第24期 #12

エンジェリング

 天使とは本当にいるものなのでしょうか と僕が彼女に聞きますと、彼女は寝転ぶ僕の髪の毛 その細い白い指でもってなでつつ、微笑みました。

「神の使いという意味なのでありましたら、私は天使はいないと思います」

「何故ですか」

「神などいないじゃあ ありませんか」

 なるほど そうですかと僕はうなずき、彼女の指をとって、その長い爪 くちびるで押します。

「それでは何故 天使は清らかだといわれているのでしょう」

「色欲を汚らわしいと思うひとたちが、善と悪とでありますところの 天使と悪魔を分けるときに 善なるは色欲を知らぬものとしたからでしょう」

 彼女は僕のくちびるに爪をたてます。

「色欲を知れば ひとは悪魔になってしまうのでしょう」

 僕は舌先で 彼女の爪をなめ 聞きます。

「ならば今の僕は天使なのでありましょうか」

「その通りです。けれど あなたもいずれ、色欲を知り ほかの大勢とおなじように 手近な女体であります私を求めるのでしょう」

「おぞましいのですか」

「恐ろしいのです」

「僕はいかがするべきなのでありましょう」

 彼女は僕の頭をゆっくりと持ち上げ、その 長いまつげでもって 僕の目を射ります。

「天使のままでいたいのですか」

「あなたに嫌われたくないのです」

 指の一本一本が僕の首筋にかかり、彼女の吐息と 目線が 僕の素肌をちりちりとかじります。彼女は赤いくちびるを動かし、舌先をほろり のぞかせ

「天使は 両性具有者と聞きます。男女両性を携える存在なれば、色欲はないと考えられたのでしょう。しかしそれはまったく愚かしいこと 両性があるからこそ色欲が生まれるのです」

「それでは、どうすれば」

「天使とは性のない存在であることがのぞましいのです。あなたは 女性でなく 男性でなく 両性具有者でもありえない存在となるのです。あなたの年齢でありましたら、きっとうまくゆくことでしょう」

 彼女はしゅるりとナイフを取り出し、寝転んでいる僕にかぶさって、光る刀身を 僕のしたで 振り上げました。
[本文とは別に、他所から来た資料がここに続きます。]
(** * Disaster response simulation: environment engine, event derivation
      and reactive finite-state policy.

    Shallow embedding of [environment.py] and [lab3_goal_event_fsm_agent.py].

    Conventions of the embedding:
    - Python floats are rationals ([Q]); rounding and NaN are not modelled.
    - Python ints are [Z]; the event counter is a [nat].
    - The ambient random generator and the wall clock form the [World]:
      three oracles read in sequence.  [draws] lists the values of
      [random.random()] ([0 <= u < 1] for a well-formed oracle), [samples]
      the integers accepted by the rejection sampling of [_randbelow], on
      which [random.choice] and [random.randint] rest, and [clock] the
      readings of [datetime.now()].
    - Methods are state transformers over the object they belong to and the
      world; a failing dictionary or list access ([KeyError], [IndexError],
      [ValueError]) is [None].
    - Formatted text (f-strings with float formats) is kept structured. *)

From Stdlib Require Import QArith Qminmax Lqa ZArith.
From Stdlib Require Import Ascii String DecimalString DecimalNat.
From stdpp Require Import gmap strings list.

Set Warnings "-clear-no-such-hyp".

Local Close Scope Q_scope.
Local Open Scope Z_scope.
Local Open Scope nat_scope.
Local Open Scope string_scope.
Local Open Scope list_scope.

(** ** The world: random draws and clock readings *)

Definition Time := Z.

Record World := mkWorld {
  draws : nat -> Q;      (* successive values of random.random() *)
  rng_pos : nat;         (* index of the next draw *)
  samples : nat -> Z;    (* successive samples accepted by _randbelow *)
  smp_pos : nat;         (* index of the next sample *)
  clock : nat -> Time;   (* successive values of datetime.now() *)
  clk_pos : nat          (* index of the next clock reading *)
}.

(** A well-formed random source yields unit draws in [0,1). *)
Definition unit_draws (w : World) : Prop :=
  forall i, (0 <= draws w i)%Q /\ (draws w i < 1)%Q.

(** ** State-and-failure monad over an object state [O] and the world *)

Definition St (O A : Type) : Type := O -> World -> option (A * O * World).

Global Instance St_ret {O} : MRet (St O) :=
  fun A (a : A) s w => Some (a, s, w).

Global Instance St_bind {O} : MBind (St O) :=
  fun A B (k : A -> St O B) (m : St O A) s w =>
    match m s w with
    | Some (a, s', w') => k a s' w'
    | None => None
    end.

Definition raise {O A} : St O A := fun _ _ => None.

Definition get {O} : St O O := fun s w => Some (s, s, w).
Definition put {O} (s : O) : St O unit := fun _ w => Some (tt, s, w).
Definition modify {O} (f : O -> O) : St O unit := fun s w => Some (tt, f s, w).

Definition of_option {O A} (o : option A) : St O A :=
  match o with Some a => mret a | None => raise end.

(** [for x in xs: body(x)] *)
Fixpoint for_each {O A} (xs : list A) (body : A -> St O unit) : St O unit :=
  match xs with
  | [] => mret tt
  | x :: xs' => body x ;; for_each xs' body
  end.

(** [[f(x) for x in xs]] with an effectful [f] *)
Fixpoint map_st {O A B} (f : A -> St O B) (xs : list A) : St O (list B) :=
  match xs with
  | [] => mret []
  | x :: xs' => y ← f x; ys ← map_st f xs'; mret (y :: ys)
  end.

(** Run a computation on a sub-object reached through a lens. *)
Definition zoom {O T A} (proj : O -> T) (upd : T -> O -> O) (m : St T A) : St O A :=
  fun s w => match m (proj s) w with
             | Some (a, t', w') => Some (a, upd t' s, w')
             | None => None
             end.

(** ** The [random] module and [datetime.now()] *)

Definition random_random {O} : St O Q :=
  fun s w => Some (draws w (rng_pos w), s,
                   mkWorld (draws w) (S (rng_pos w)) (samples w) (smp_pos w)
                           (clock w) (clk_pos w)).

(** [random.uniform(a, b)] is [a + (b - a) * random()]. *)
Definition random_uniform {O} (a b : Q) : St O Q :=
  u ← random_random; mret (a + (b - a) * u)%Q.

(** [_randbelow(n)] draws bits until the sample is below [n] and returns
    it; the oracle lists the accepted samples, reduced modulo [n] so that
    every oracle is admissible.  Without a positive [n] the callers raise
    ([IndexError] for an empty sequence, [ValueError] for an empty range). *)
Definition randbelow {O} (n : Z) : St O Z :=
  fun s w =>
    if (0 <? n)%Z
    then Some ((samples w (smp_pos w) mod n)%Z, s,
               mkWorld (draws w) (rng_pos w) (samples w) (S (smp_pos w))
                       (clock w) (clk_pos w))
    else None.

(** [random.randint(a, b)] is [a + _randbelow(b - a + 1)]. *)
Definition random_randint {O} (a b : Z) : St O Z :=
  k ← randbelow (b - a + 1)%Z; mret (a + k)%Z.

(** [random.choice(seq)] is [seq[_randbelow(len(seq))]]. *)
Definition random_choice {O A} (seq : list A) : St O A :=
  k ← randbelow (Z.of_nat (length seq));
  if (k <? 0)%Z then raise else of_option (seq !! Z.to_nat k).

Definition datetime_now {O} : St O Time :=
  fun s w => Some (clock w (clk_pos w), s,
                   mkWorld (draws w) (rng_pos w) (samples w) (smp_pos w)
                           (clock w) (S (clk_pos w))).

(** [max(a, b)] keeps [a] unless [b] is strictly larger; [min(a, b)] keeps
    [a] unless [b] is strictly smaller.  These are [Qmax] and [Qmin]. *)
Definition py_max (a b : Q) : Q := Qmax a b.
Definition py_min (a b : Q) : Q := Qmin a b.

(** ** Insertion-ordered dictionaries with string keys *)

Module PyDict.
Definition t (V : Type) := list (string * V).

Fixpoint lookup {V} (k : string) (d : t V) : option V :=
  match d with
  | [] => None
  | (k', v) :: d' => if String.eqb k k' then Some v else lookup k d'
  end.

(** [d[k] = v]: overwrite in place, or append a new key. *)
Fixpoint set {V} (k : string) (v : V) (d : t V) : t V :=
  match d with
  | [] => [(k, v)]
  | (k', v') :: d' =>
      if String.eqb k k' then (k', v) :: d' else (k', v') :: set k v d'
  end.

Definition keys {V} (d : t V) : list string := map fst d.
Definition values {V} (d : t V) : list V := map snd d.
End PyDict.

(** ** environment.py: data model *)

Inductive DisasterType := FLOOD | EARTHQUAKE | FIRE | DROUGHT | STORM.

Inductive Severity := LOW | MODERATE | HIGH | CRITICAL | CATASTROPHIC.

Definition list_DisasterType : list DisasterType :=
  [FLOOD; EARTHQUAKE; FIRE; DROUGHT; STORM].

Definition list_Severity : list Severity :=
  [LOW; MODERATE; HIGH; CRITICAL; CATASTROPHIC].

(** [severity.value] *)
Definition severity_value (s : Severity) : Z :=
  match s with
  | LOW => 1 | MODERATE => 2 | HIGH => 3 | CRITICAL => 4 | CATASTROPHIC => 5
  end%Z.

Record Location := mkLocation {
  latitude : Q;
  longitude : Q;
  name : string
}.

Record DisasterEvent := mkDisasterEvent {
  event_id : string;
  disaster_type : DisasterType;
  location : Location;
  severity : Severity;
  timestamp : Time;
  affected_area : Q;
  casualties : Z;
  infrastructure_damage : Q;
  resources_needed : gmap string Z
}.

(** The inner dictionary of [current_conditions], with its fixed keys. *)
Record Condition := mkCondition {
  temperature : Q;
  humidity : Q;
  wind_speed : Q;
  air_quality : Q;
  seismic_activity : Q;
  water_level : Q;
  smoke_detected : bool
}.

Record EnvironmentPercept := mkPercept {
  p_timestamp : Time;
  p_location : Location;
  p_temperature : Q;
  p_humidity : Q;
  p_wind_speed : Q;
  p_air_quality : Q;
  p_seismic_activity : Q;
  p_water_level : Q;
  p_smoke_detected : bool;
  p_active_disasters : list DisasterEvent
}.

Record DisasterEnvironment := mkEnv {
  event_counter : nat;
  active_disasters : list DisasterEvent;
  locations : list Location;
  current_conditions : PyDict.t Condition
}.

(** In-place stores into the inner dictionary: [cond['temperature'] = v], ... *)
Definition set_temperature (v : Q) (c : Condition) : Condition :=
  mkCondition v (humidity c) (wind_speed c) (air_quality c)
              (seismic_activity c) (water_level c) (smoke_detected c).
Definition set_humidity (v : Q) (c : Condition) : Condition :=
  mkCondition (temperature c) v (wind_speed c) (air_quality c)
              (seismic_activity c) (water_level c) (smoke_detected c).
Definition set_wind_speed (v : Q) (c : Condition) : Condition :=
  mkCondition (temperature c) (humidity c) v (air_quality c)
              (seismic_activity c) (water_level c) (smoke_detected c).
Definition set_air_quality (v : Q) (c : Condition) : Condition :=
  mkCondition (temperature c) (humidity c) (wind_speed c) v
              (seismic_activity c) (water_level c) (smoke_detected c).
Definition set_seismic_activity (v : Q) (c : Condition) : Condition :=
  mkCondition (temperature c) (humidity c) (wind_speed c) (air_quality c)
              v (water_level c) (smoke_detected c).
Definition set_water_level (v : Q) (c : Condition) : Condition :=
  mkCondition (temperature c) (humidity c) (wind_speed c) (air_quality c)
              (seismic_activity c) v (smoke_detected c).
Definition set_smoke_detected (v : bool) (c : Condition) : Condition :=
  mkCondition (temperature c) (humidity c) (wind_speed c) (air_quality c)
              (seismic_activity c) (water_level c) v.

(** Field stores of the environment object. *)
Definition set_event_counter (n : nat) (e : DisasterEnvironment) :=
  mkEnv n (active_disasters e) (locations e) (current_conditions e).
Definition set_active_disasters (l : list DisasterEvent) (e : DisasterEnvironment) :=
  mkEnv (event_counter e) l (locations e) (current_conditions e).
Definition set_current_conditions (d : PyDict.t Condition) (e : DisasterEnvironment) :=
  mkEnv (event_counter e) (active_disasters e) (locations e) d.

(** ** environment.py: DisasterEnvironment *)

Definition _initialize_locations : list Location :=
  [ mkLocation 5.6037 (-0.1870) "Accra";
    mkLocation 6.6944 (-1.5547) "Kumasi";
    mkLocation 5.6260 0.0091 "Tema";
    mkLocation 9.2619 (-0.8406) "Tamale";
    mkLocation 5.1143 (-1.2440) "Cape Coast" ]%Q.

(** One iteration of the loop of [_initialize_conditions]. *)
Definition initial_condition {O} : St O Condition :=
  t ← random_uniform 25 35;
  h ← random_uniform 60 90;
  ws ← random_uniform 0 30;
  aq ← random_uniform 50 150;
  mret (mkCondition t h ws aq 0 0 false).

Fixpoint _initialize_conditions_loop {O} (locs : list Location)
    (conditions : PyDict.t Condition) : St O (PyDict.t Condition) :=
  match locs with
  | [] => mret conditions
  | location :: locs' =>
      c ← initial_condition;
      _initialize_conditions_loop locs' (PyDict.set (name location) c conditions)
  end.

Definition _initialize_conditions : St DisasterEnvironment (PyDict.t Condition) :=
  self ← get;
  _initialize_conditions_loop (locations self) [].

(** [DisasterEnvironment()] *)
Definition DisasterEnvironment__init__ (w : World)
  : option (DisasterEnvironment * World) :=
  let self := mkEnv 0 [] _initialize_locations [] in
  match _initialize_conditions self w with
  | Some (conditions, self, w') => Some (set_current_conditions conditions self, w')
  | None => None
  end.

(** The body of the first loop of [update_environment], on one inner
    dictionary [cond], which it mutates in place. *)
Definition drift {O} (cond : Condition) : St O Condition :=
  d ← random_uniform (-2) 2;
  let cond := set_temperature (temperature cond + d)%Q cond in
  d ← random_uniform (-5) 5;
  let cond := set_humidity (humidity cond + d)%Q cond in
  d ← random_uniform (-5) 5;
  let cond := set_wind_speed (py_max 0 (wind_speed cond + d))%Q cond in
  d ← random_uniform (-10) 10;
  let cond := set_air_quality (air_quality cond + d)%Q cond in
  (* Clip values to realistic ranges *)
  let cond := set_temperature (py_max 20 (py_min 45 (temperature cond))) cond in
  let cond := set_humidity (py_max 30 (py_min 100 (humidity cond))) cond in
  let cond := set_air_quality (py_max 0 (py_min 500 (air_quality cond))) cond in
  mret cond.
 けれど 天使となったその一瞬で 僕の目からは彼女の姿が消えてしまって

 ぽろぽろと血液が足をつたい 流れ すべり落ちてゆくのがわかるのですけれど、どんなに意識が覚醒しても、彼女の姿はどこにも ない

 僕は あまりにも 大切なことを忘れていた   ずっと以前から天使でなくなっていた彼女は、天使となった僕と 共存することはできないのです。